The types of Heparin they use for bridging leave the system very quickly, not like Coumadin which takes about 3 days to react in your system. So they can bridge you up close to the time when you will need the procedure and then can withdraw it fast and get the procedure done, and put you back on bridging afterwards for a while until you are stable enough to go for the longer term Coumadin.
 
Think "half-life"

Think "half-life"

The idea of bridging is based on substituting an anticoagulant with a long half-life warfarin 2.5 days with an anticoagulant lovenox- 2-3 hours.

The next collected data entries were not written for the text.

(** What [objects.create] does once the number is known. *)
Lemma Invoice_create_with_number self now db number :
  Invoice.invoice_number self = "" ->
  _generate_invoice_number now db = (db, Ok number) ->
  is_Some (Invoice.kept self) ->
  (number_taken number db = true ->
   Invoice_create self now db = (db, Raise (IntegrityError "invoice_number")))
  /\ (number_taken number db = false ->
      is_Some (Invoice.kept
                 (with_totals (next_key (fst <$> map_to_list (invoices db))) db self)) ->
      exists db' k saved,
        Invoice_create self now db = (db', Ok (k, saved))
        /\ Invoice_save None self now db = (db', Ok (k, saved))
        /\ Invoice.invoice_number saved = number).
Proof.
  intros Hempty Hgen [row0 Hrow0].
  assert (Hnumber : Invoice.invoice_number (Invoice.set_invoice_number self number) = number)
    by (destruct self; reflexivity).
  assert (Hrow1 : Invoice.kept (Invoice.set_invoice_number self number)
                  = Some (Invoice.set_invoice_number row0 number)).
  { revert Hrow0. unfold Invoice.kept.
    cbn [Invoice.set_invoice_number Invoice.subtotal Invoice.tax_rate Invoice.tax_amount
         Invoice.total_amount Invoice.invoice_number Invoice.customer Invoice.created_by
         Invoice.date_created Invoice.is_paid Invoice.paid_at Invoice.notes].
    destruct (column 12 2 (Invoice.subtotal self)); [|discriminate].
    destruct (column 5 2 (Invoice.tax_rate self)); [|discriminate].
    destruct (column 12 2 (Invoice.tax_amount self)); [|discriminate].
    destruct (column 12 2 (Invoice.total_amount self)); [|discriminate].
    intros [= <-]. reflexivity. }
  unfold Invoice_create.
  destruct (number_taken number db) eqn:Htaken.
  - split; [intros _ | discriminate].
    unfold Invoice_save. rewrite Hempty. cbn [String.eqb].
    unfold bind at 1. rewrite Hgen.
    unfold bind at 1. unfold super_save. rewrite Hrow1, Hnumber, Htaken. reflexivity.
  - split; [discriminate | intros _ [row Hrow]].
    assert (Hsave : exists db' k saved,
              Invoice_save None self now db = (db', Ok (k, saved))
              /\ Invoice.invoice_number saved = number).
    { destruct (kept_fields _ _ Hrow)
        as (_ & _ & _ & _ & _ & _ & _ & Hsub & _ & Htax & Htotal).
      unfold with_totals in Hsub, Htax, Htotal.
      cbn [Invoice.set_totals Invoice.subtotal Invoice.tax_amount Invoice.total_amount]
        in Hsub, Htax, Htotal.
      unfold Invoice_save. rewrite Hempty. cbn [String.eqb].
      unfold bind at 1. rewrite Hgen.
      unfold bind at 1. unfold super_save. rewrite Hrow1, Hnumber, Htaken.
      cbv zeta. unfold bind at 1. unfold get_db. unfold bind at 1.
      set (k := next_key (fst <$> map_to_list (invoices db))) in *.
      change (items_of k (set_invoices db
                (<[k:=Invoice.set_invoice_number row0 number]> (invoices db))))
        with (items_of k db).
      change (Invoice.tax_rate (Invoice.set_invoice_number self number))
        with (Invoice.tax_rate self).
      unfold update_totals. rewrite Hsub, Htax, Htotal. unfold modify, ret.
      eexists _, _, _. split; [reflexivity|]. reflexivity. }
    destruct Hsave as (db' & k & saved & Hsave & Hsaved).
    exists db', k, saved. auto.
Qed.

Lemma number_shape today s :
  (("INV-" ++ today ++ "-") ++ s = ("INV-" ++ today) ++ String "-" s)%string.
Proof.
  rewrite !str_append_assoc. reflexivity.
Qed.

(** The generator when the greatest number of the day is known. *)
Lemma generate_after now db i :
  0 <= i ->
  py.max_of (filter (fun n => py.startswith n ("INV-" ++ strftime_Ymd now ++ "-") = true)
               ((fun r => Invoice.invoice_number (snd r)) <$> map_to_list (invoices db)))
  = Some (("INV-" ++ strftime_Ymd now ++ "-") ++ py.format_04d i)%string ->
  _generate_invoice_number now db
  = (db, Ok (("INV-" ++ strftime_Ymd now ++ "-") ++ py.format_04d (i + 1))%string).
Proof.
  intros Hi Hmax. unfold _generate_invoice_number, bind, get_db. rewrite Hmax.
  rewrite number_shape.
  change (("INV-" ++ strftime_Ymd now) ++ String "-" (py.format_04d i))%string
    with (String "I" (("NV-" ++ strftime_Ymd now) ++ String "-" (py.format_04d i))).
  cbv beta iota zeta.
  change (String "I" (("NV-" ++ strftime_Ymd now) ++ String "-" (py.format_04d i)))
    with (("INV-" ++ strftime_Ymd now) ++ String "-" (py.format_04d i))%string.
  rewrite (number_of_suffix _ i Hi). reflexivity.
Qed.
Lemma below_step_refines rec_code rec_spec id j st :
  refines d f rec_code rec_spec →
  db st = d → coherent f st →
  subtree_step rec_spec d f id = Some j →
  (∃ fuel, subtree fuel d f id = Some j) →
  ∃ st', getOrSetCache (below_cacheKey id f) (below_compute rec_code id f) st
           = Some (Resolved j, st') ∧
         db st' = d ∧ coherent f st'.
Proof.
  intros Href Hdb Hco Hstep [fuel Hfuel].
  destruct (redis_get (below_cacheKey id f) st) as [j'|] eqn:Hget.
  - rewrite (getOrSetCache_hit _ _ _ _ Hget).
    destruct (Hco _ _ Hget) as [fuel' Hfuel']. rewrite Hdb in Hfuel'.
    rewrite (subtree_det _ _ _ _ _ _ _ Hfuel' Hfuel). by exists st.
  - rewrite getOrSetCache_miss by done.
    assert (Hcached : ∀ st4, db st4 = d → coherent f st4 →
              ∃ st', Some (Resolved j, redis_setex (below_cacheKey id f) DEFAULT_EXPIRATION j st4)
                       = Some (Resolved j, st') ∧ db st' = d ∧ coherent f st').
    { intros st4 Hdb4 Hco4. eexists. split; [done|]. split; [done|].
      apply coherent_setex; [done|]. exists fuel. by rewrite Hdb4. }
    unfold subtree_step in Hstep.
    destruct (first_group d (Some id)) as [row|] eqn:Hrow.
    + rewrite (below_compute_present _ _ _ _ row) by by rewrite Hdb.
      rewrite Hdb.
      destruct (subtree_children rec_spec (child_groups d id) []) as [r|] eqn:Hc; [|done].
      destruct (child_loop_refines _ _ Href _ _ _
                  (count_query (count_query (count_query st))) Hdb Hco Hc)
        as (st4 & -> & Hdb4 & Hco4).
      destruct r as [e|groups]; simplify_eq; by apply Hcached.
    + rewrite below_compute_absent by by rewrite Hdb.
      simplify_eq. by apply Hcached.
Qed.

Lemma fetchGroupHierarchyBelow_refines fuel :
  refines d f (λ id, fetchGroupHierarchyBelow fuel id f) (subtree fuel d f).
Proof.
  induction fuel as [|fuel IH]; intros id j st Hdb Hco H;
    rewrite fetchGroupHierarchyBelow_unfold;
    (eapply below_step_refines; [|done|done|by rewrite <- subtree_unfold|by eexists]).
  - by intros ? ? ? ? ? ?.
  - exact IH.
Qed.
End Refinement.




(** A person write leaves the subtree entries in place: after a person has
    joined group 2 the cached subtree of group 2 is served without them, and
    the cache no longer agrees with the tables. *)
Example subtree_entry_survives_createPerson :
  let st1 := state_after (fetchGroupHierarchyBelow 5 2 [] demo_st) demo_st in
  let st2 := (createPerson "Carol" "C" "eng" (Some 2) st1).2 in
  fst <$> fetchGroupHierarchyBelow 5 2 [] st2
  = Some (Resolved (below_obj 2 "Child"
                      (map person_obj [mkPersonRow 7 "Alice" "A" "eng" (Some 2);
                                       mkPersonRow 8 "Bob" "B" "sales" (Some 2)]) [])) ∧
  ¬ coherent [] st2.
Proof.
  intros st1 st2. split; [vm_compute; reflexivity|].
  intros Hco.
  destruct (Hco 2 (below_obj 2 "Child"
                     (map person_obj [mkPersonRow 7 "Alice" "A" "eng" (Some 2);
                                      mkPersonRow 8 "Bob" "B" "sales" (Some 2)]) []))
    as [fuel Hfuel]; [vm_compute; reflexivity|].
  destruct (subtree_present _ _ _ _ _ (mkGroupRow 2 "Child" (Some 1) 0) Hfuel)
    as (groups & Hshape & _); [reflexivity|].
  vm_compute in Hshape. discriminate Hshape.
Qed.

One way to bridge is 1. stop warfarin 4 days before surgery. 2. start lovenox 2 days before surgery.3 No lovenox day of surgery( we don't want any anticoagulation during surgery!) 4 start lovenox after surgery if there is no bleeding 5 start warfarin but continue lovenox until INR is over 2.5.

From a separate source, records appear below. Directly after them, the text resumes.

(** X25: on the dashboard, with no button pressed, no file in the
    uploader and no table in the session, the run shows the header with
    its two buttons, the title of the sidebar and the file uploader,
    warns "Upload a CSV to begin." and returns; nothing else is put on
    the page, and the store and the session are untouched. *)
Theorem dashboard_without_data parse inp st :
  refresh_clicked inp = false ->
  back_clicked inp = false ->
  uploaded_file inp = None ->
  csv_data (session st) = None ->
  dashboard parse inp st =
    (Ok tt,
     mkState (heap st) (session st)
       (ui st ++ dashboard_header ++ [WWarning "Upload a CSV to begin."])).
Proof.
  intros Hr Hb Hup Hcsv.
  unfold dashboard, setup_page, render_navbar, render_sidebar.
  rewrite Hr, Hb, Hup.
  unfold mbind, M_bind, show, get_session, mret, M_ret. cbn [session heap ui].
  rewrite Hcsv. cbn [heap session ui].
  unfold dashboard_header, sidebar_upload, sidebar_title.
  by rewrite <- !app_assoc.
Qed.

Lemma dashboard_without_data_witness :
  dashboard parse_sample idle fresh_state =
    (Ok tt,
     mkState (heap fresh_state) (session fresh_state)
       (ui fresh_state ++ dashboard_header ++
        [WWarning "Upload a CSV to begin."])).
Proof.
  apply (dashboard_without_data parse_sample idle fresh_state);
    reflexivity.
Defined.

The window without anticoagulant is shortened by bridging.
 
They are beginning to realize that leaving you on Coumadin is less of a risk, then bridging. Heparin does cause you to bleed far more then Coumadin would. Don't get excited. It's going to take decades for this to catch on.
 
And-most common in this area. No bridging. Simply hold warfarin 4 to 5 days before surgery. The doctors I have interviewed say they have had no complications from holding.

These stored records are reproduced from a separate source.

(** Lines 122-131: the text looks like a JSON object.  Only the decoder's
    own error is caught here; an error of another kind, and the
    validation error of the model, leave the block. *)
Definition strategy_json (response_clean : string) : step ChatResponseModel :=
  if startswith response_clean "{" && endswith response_clean "}" then
    match Json.loads recursion_limit response_clean with
    | inr parsed_data => Leave (ChatResponseModel_unpack parsed_data)
    | inl f => decode_failed f
    end
  else Fall.

(** Lines 133-144: a JSON object inside a fenced block. *)
Definition strategy_block (response_clean : string) : step ChatResponseModel :=
  if contains "```json" response_clean || contains "```" response_clean then
    match Re.search_group Patterns.json_block response_clean with
    | Some group1 =>
        match Json.loads recursion_limit group1 with
        | inr parsed_data => Leave (ChatResponseModel_unpack parsed_data)
        | inl f => decode_failed f
        end
    | None => Fall
    end
  else Fall.

(** Lines 146-178: the bold markers.  Every exception of this block is
    caught by its own handler. *)
Definition strategy_markdown (response_clean : string) : step ChatResponseModel :=
  if contains "**explanation:" (lower response_clean)
     || contains "**code:" (lower response_clean) then
    let explanation :=
      match Re.search_group Patterns.explanation_pattern response_clean with
      | Some group1 => strip (Re.delete_all Patterns.trailing_stars (strip group1))
      | None => empty
      end in
    let code :=
      match Re.search_group Patterns.code_block_pattern response_clean with
      | Some group1 => strip group1
      | None =>
          match Re.search_group Patterns.code_text_pattern response_clean with
          | Some group1 => strip group1
          | None => empty
          end
      end in
    if truthy explanation then
      match ChatResponseModel_init explanation (if truthy code then code else empty) with
      | inr m => Leave (ok m)
      | inl _ => Fall
      end
    else Fall
  else Fall.

(** Lines 180-186: the schema-guided parser, on the text as received. *)
Definition strategy_parser (response_text : string) : step ChatResponseModel :=
  match parser_parse response_text with
  | inr parsed => Leave (ok parsed)
  | inl _ => Fall
  end.

(** Lines 120-192, the body of the outer [try]. *)
Definition extract_try (response_text : string) : result ChatResponseModel :=
  let response_clean := strip response_text in
  match strategy_json response_clean with
  | Leave r => r
  | Fall =>
      match strategy_block response_clean with
      | Leave r => r
      | Fall =>
          match strategy_markdown response_clean with
          | Leave r => r
          | Fall =>
              match strategy_parser response_text with
              | Leave r => r
              | Fall => ChatResponseModel_init response_text empty
              end
          end
      end
  end.

(** Lines 111-199 of [LlmRunnable.invoke]: from the completion text to the
    structured reply.  The handler of the outer [try] builds the fallback
    reply once more. *)
Definition extract (response_text : string) : result ChatResponseModel :=
  if negb (truthy response_text) then
    ChatResponseModel_init "No response received from the LLM." empty
  else
    match extract_try response_text with
    | inr m => ok m
    | inl _ => ChatResponseModel_init response_text empty
    end.

End Extractor.

(** ** The store, the file system and the collaborators *)

(** [Schema/User.py] *)
Module User.
Record t : Type := { id : string; email : string }.
End User.

(** [Schema/ChatMemory.py]: a chat turn, or a resume record when
    [resume_details] is set.  [created_at] is filled by the server. *)
Module ChatMemory.
Record t : Type :=
  { id : string;
    user_id : string;
    role : string;
    message : string;
    resume_details : option string;
    created_at : Z }.
End ChatMemory.

(** [ChatMemory(user_id=..., message=..., role=...)] as handed to [db.add],
    before the insert gives it an [id] and a [created_at]. *)
Module NewMessage.
Record t : Type := { user_id : string; message : string; role : string }.
End NewMessage.

(** The upload that FastAPI passes as [audio]. *)
Module UploadFile.
Record t : Type := { filename : option string; content : string }.
End UploadFile.

(** The completion that Groq returns to [Llm]: the [content] of each choice,
    and the text that [str] prints for the object. *)
Module Completion.
Record params : Type :=
  { model : string;
    messages : list (string * string);
    temperature : Q;
    top_p : Q;
    stream : bool;
    reasoning_format : option string;
    reasoning_effort : option string }.
Record t : Type := { choices : list (option string); repr : string }.
End Completion.

Inductive node : Type :=
| File (data : string)
| Directory.

(** The calls that leave the process, in the order of the log. *)
Inductive call : Type :=
| QueryUser (email : string)
| QueryResume (user_id : string)
| QueryHistory (user_id : string)
| Commit
| Rollback
| CreateTemp (suffix : string)
| Unlink (path : string)
| Transcription (path : string)
| ChatCompletion (prompt : string).

(** What the environment decides during one request: which calls fail,
    what the providers answer and how deep the interpreter lets the JSON
    decoder nest.  [db_fault] sees the log with the current call at its
    head. *)
Record World : Type :=
  { EmailStr : string -> option string;
    db_fault : list call -> option exn;
    uuid4 : nat -> string;
    now : Z;
    mkstemp : string -> gmap string node -> result string;
    unlink_fault : string -> option exn;
    GROQ_API_KEY : option string;
    transcriptions_create : string -> string -> result (option string);
    completions_create : Completion.params -> result Completion.t;
    parse_json_markdown : string -> option Json.json;
    recursion_limit : nat }.

(** The state a request reads and writes: the two tables, the session's
    pending inserts, the files, and the log of calls (latest first). *)
Record State : Type :=
  { users : list User.t;
    chat_memory : list ChatMemory.t;
    pending : list NewMessage.t;
    files : gmap string node;
    calls : list call }.

Definition set_chat_memory (rows : list ChatMemory.t) (s : State) : State :=
  {| users := users s; chat_memory := rows; pending := pending s;
     files := files s; calls := calls s |}.
Definition set_pending (p : list NewMessage.t) (s : State) : State :=
  {| users := users s; chat_memory := chat_memory s; pending := p;
     files := files s; calls := calls s |}.
Definition set_files (f : gmap string node) (s : State) : State :=
  {| users := users s; chat_memory := chat_memory s; pending := pending s;
     files := f; calls := calls s |}.
Definition set_calls (c : list call) (s : State) : State :=
  {| users := users s; chat_memory := chat_memory s; pending := pending s;
     files := files s; calls := c |}.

This came up in the Meade litigation. Don't know the final verdict. Anyone else hear anything? Also remember Al Lodwick's caveat- " It must be noted that US FDA has never given approval to using any heparin or low molecular weight heparin as a bridge therapy when warfarin must be stopped"!
 
http://products.sanofi-aventis.us/lovenox/lovenox.html#section-8.7

8.6 Patients with Mechanical Prosthetic Heart Valves
The use of Lovenox has not been adequately studied for thromboprophylaxis in patients with mechanical prosthetic heart valves and has not been adequately studied for long-term use in this patient population. Isolated cases of prosthetic heart valve thrombosis have been reported in patients with mechanical prosthetic heart valves who have received enoxaparin for thromboprophylaxis. Some of these cases were pregnant women in whom thrombosis led to maternal and fetal deaths. Insufficient data, the underlying disease and the possibility of inadequate anticoagulation complicate the evaluation of these cases. Pregnant women with mechanical prosthetic heart valves may be at higher risk for thromboembolism [see Warnings and Precautions (5.7)].
 
That's it Ross. That's about all there is. However my gut non-scientific feeling is that it is probably OK to hold for a-fib and DVT in the legs but probably should bridge for mechanical heart valves.
 
That's true, Twinmaker- and for that reason I would have a bridge before major surgery.